== Task objective ==
A single number is required: how many lines in the data below contain "unit".
[[ Recorded data, beginning ]]
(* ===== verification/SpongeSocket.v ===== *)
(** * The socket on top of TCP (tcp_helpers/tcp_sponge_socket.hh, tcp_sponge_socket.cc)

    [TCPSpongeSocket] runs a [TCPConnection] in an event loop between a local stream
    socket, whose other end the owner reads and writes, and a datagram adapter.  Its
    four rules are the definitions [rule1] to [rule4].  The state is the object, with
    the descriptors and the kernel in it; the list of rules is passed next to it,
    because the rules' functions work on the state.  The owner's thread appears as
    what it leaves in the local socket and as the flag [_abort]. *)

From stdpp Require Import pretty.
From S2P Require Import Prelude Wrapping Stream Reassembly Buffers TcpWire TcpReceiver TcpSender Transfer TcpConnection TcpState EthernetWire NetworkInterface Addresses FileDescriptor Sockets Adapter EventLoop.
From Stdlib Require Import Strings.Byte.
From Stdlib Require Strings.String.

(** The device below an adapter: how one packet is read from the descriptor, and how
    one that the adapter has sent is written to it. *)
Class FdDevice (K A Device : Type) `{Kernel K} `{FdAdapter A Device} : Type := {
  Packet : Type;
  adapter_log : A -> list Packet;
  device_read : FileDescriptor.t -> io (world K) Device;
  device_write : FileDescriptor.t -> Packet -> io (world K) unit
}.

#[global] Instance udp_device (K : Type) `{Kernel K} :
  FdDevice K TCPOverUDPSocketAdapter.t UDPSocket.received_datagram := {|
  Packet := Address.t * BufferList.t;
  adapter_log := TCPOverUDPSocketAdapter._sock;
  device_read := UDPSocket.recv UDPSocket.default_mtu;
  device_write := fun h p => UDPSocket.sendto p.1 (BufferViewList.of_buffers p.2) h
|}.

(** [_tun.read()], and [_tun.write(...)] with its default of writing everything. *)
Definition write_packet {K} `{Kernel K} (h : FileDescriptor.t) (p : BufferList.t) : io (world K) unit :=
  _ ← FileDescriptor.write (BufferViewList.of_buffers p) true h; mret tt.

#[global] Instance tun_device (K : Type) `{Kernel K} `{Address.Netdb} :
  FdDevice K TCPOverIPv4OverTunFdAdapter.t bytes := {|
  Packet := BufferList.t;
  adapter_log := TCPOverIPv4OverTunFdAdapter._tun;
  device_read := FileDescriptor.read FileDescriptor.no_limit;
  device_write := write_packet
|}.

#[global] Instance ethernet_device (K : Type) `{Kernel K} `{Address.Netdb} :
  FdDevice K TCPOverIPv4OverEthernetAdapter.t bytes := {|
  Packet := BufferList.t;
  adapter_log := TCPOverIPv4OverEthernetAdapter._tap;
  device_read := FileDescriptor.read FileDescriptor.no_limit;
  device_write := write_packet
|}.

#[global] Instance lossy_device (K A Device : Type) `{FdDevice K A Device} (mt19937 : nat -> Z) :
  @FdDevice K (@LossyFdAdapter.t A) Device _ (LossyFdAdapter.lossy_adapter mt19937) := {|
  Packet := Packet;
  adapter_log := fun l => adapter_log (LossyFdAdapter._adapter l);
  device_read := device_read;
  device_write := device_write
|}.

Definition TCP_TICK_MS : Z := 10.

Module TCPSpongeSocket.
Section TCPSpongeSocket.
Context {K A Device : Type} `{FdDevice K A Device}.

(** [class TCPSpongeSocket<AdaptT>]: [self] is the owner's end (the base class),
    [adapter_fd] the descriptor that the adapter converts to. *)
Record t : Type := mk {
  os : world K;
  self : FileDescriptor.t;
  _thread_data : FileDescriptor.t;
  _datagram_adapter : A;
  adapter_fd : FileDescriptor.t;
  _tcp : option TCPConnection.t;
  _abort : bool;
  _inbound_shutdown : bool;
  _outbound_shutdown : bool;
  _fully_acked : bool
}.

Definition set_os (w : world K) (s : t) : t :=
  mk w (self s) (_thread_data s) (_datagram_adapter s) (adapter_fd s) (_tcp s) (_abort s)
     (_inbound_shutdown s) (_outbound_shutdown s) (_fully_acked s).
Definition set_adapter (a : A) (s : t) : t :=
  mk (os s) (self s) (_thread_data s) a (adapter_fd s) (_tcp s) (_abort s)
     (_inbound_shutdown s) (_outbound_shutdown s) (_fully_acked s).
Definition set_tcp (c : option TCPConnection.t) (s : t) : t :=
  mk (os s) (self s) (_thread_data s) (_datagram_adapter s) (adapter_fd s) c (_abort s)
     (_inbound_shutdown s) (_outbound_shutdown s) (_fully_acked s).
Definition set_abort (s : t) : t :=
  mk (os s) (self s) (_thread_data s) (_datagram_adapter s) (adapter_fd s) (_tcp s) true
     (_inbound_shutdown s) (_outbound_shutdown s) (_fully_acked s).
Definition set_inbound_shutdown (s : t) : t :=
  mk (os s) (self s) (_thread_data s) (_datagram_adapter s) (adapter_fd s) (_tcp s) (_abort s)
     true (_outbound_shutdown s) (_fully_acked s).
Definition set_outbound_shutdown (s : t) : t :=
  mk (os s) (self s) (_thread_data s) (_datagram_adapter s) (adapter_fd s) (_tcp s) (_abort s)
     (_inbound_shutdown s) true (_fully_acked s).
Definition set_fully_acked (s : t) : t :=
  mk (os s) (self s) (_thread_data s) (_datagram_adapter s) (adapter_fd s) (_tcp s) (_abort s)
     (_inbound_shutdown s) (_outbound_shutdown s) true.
[[ Recorded data, end ]]
[[ Recorded data, beginning ]]
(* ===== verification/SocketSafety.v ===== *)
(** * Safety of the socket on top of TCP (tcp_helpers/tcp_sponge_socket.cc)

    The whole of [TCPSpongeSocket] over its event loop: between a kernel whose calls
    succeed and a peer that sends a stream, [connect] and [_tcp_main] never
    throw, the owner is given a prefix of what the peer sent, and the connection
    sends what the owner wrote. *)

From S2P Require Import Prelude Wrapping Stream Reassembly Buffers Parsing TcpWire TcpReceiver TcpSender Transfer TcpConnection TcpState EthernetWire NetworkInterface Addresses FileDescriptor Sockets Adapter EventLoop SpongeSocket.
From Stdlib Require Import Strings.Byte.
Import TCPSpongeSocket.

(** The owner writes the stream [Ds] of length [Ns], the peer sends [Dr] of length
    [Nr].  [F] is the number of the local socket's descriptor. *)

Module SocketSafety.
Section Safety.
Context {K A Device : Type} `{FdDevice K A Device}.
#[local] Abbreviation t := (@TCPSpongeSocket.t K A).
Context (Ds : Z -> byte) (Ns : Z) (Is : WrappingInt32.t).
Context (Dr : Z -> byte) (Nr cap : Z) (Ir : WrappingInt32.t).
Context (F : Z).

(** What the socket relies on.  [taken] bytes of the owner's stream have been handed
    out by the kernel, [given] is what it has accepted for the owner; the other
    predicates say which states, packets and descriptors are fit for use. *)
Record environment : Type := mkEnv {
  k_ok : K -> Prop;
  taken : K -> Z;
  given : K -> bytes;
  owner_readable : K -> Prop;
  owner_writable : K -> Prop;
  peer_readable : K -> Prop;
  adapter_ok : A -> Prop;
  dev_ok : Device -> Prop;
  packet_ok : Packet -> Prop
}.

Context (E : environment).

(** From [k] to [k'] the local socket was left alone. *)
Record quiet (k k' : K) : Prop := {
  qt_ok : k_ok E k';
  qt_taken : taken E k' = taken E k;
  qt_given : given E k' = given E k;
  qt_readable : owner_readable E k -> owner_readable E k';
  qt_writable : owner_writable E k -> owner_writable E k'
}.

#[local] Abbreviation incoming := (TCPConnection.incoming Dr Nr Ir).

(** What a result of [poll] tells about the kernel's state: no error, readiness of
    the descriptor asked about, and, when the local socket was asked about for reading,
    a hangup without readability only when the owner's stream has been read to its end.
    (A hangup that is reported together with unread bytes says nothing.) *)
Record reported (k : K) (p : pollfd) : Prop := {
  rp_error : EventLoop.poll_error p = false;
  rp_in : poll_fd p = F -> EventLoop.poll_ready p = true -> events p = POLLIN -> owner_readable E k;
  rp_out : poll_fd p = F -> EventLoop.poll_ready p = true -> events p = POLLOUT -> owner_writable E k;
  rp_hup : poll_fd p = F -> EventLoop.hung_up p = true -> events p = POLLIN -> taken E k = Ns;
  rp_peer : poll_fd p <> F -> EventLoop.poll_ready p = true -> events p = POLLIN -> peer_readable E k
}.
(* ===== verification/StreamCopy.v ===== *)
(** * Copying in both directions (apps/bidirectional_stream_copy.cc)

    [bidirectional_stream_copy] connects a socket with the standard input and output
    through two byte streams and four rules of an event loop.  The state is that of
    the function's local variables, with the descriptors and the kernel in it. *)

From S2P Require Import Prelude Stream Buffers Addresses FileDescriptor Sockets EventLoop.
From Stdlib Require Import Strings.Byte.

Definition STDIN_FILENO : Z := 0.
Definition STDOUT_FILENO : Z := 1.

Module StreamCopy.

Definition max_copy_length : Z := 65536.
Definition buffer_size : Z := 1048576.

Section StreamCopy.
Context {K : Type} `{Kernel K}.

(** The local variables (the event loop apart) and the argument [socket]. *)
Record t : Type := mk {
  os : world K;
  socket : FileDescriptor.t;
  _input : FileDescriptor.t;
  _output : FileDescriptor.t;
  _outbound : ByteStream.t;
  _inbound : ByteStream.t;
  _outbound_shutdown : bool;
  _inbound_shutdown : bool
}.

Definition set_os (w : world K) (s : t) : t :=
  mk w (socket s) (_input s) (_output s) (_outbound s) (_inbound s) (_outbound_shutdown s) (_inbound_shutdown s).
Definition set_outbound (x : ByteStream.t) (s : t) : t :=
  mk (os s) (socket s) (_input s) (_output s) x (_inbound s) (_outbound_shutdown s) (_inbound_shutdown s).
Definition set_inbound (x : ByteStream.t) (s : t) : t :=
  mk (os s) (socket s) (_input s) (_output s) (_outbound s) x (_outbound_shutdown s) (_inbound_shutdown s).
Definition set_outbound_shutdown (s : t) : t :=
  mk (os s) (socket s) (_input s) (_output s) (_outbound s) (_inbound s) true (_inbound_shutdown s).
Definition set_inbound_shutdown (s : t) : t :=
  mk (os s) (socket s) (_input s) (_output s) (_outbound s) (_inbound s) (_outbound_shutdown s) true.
[[ Recorded data, end ]]
== Answer section ==
2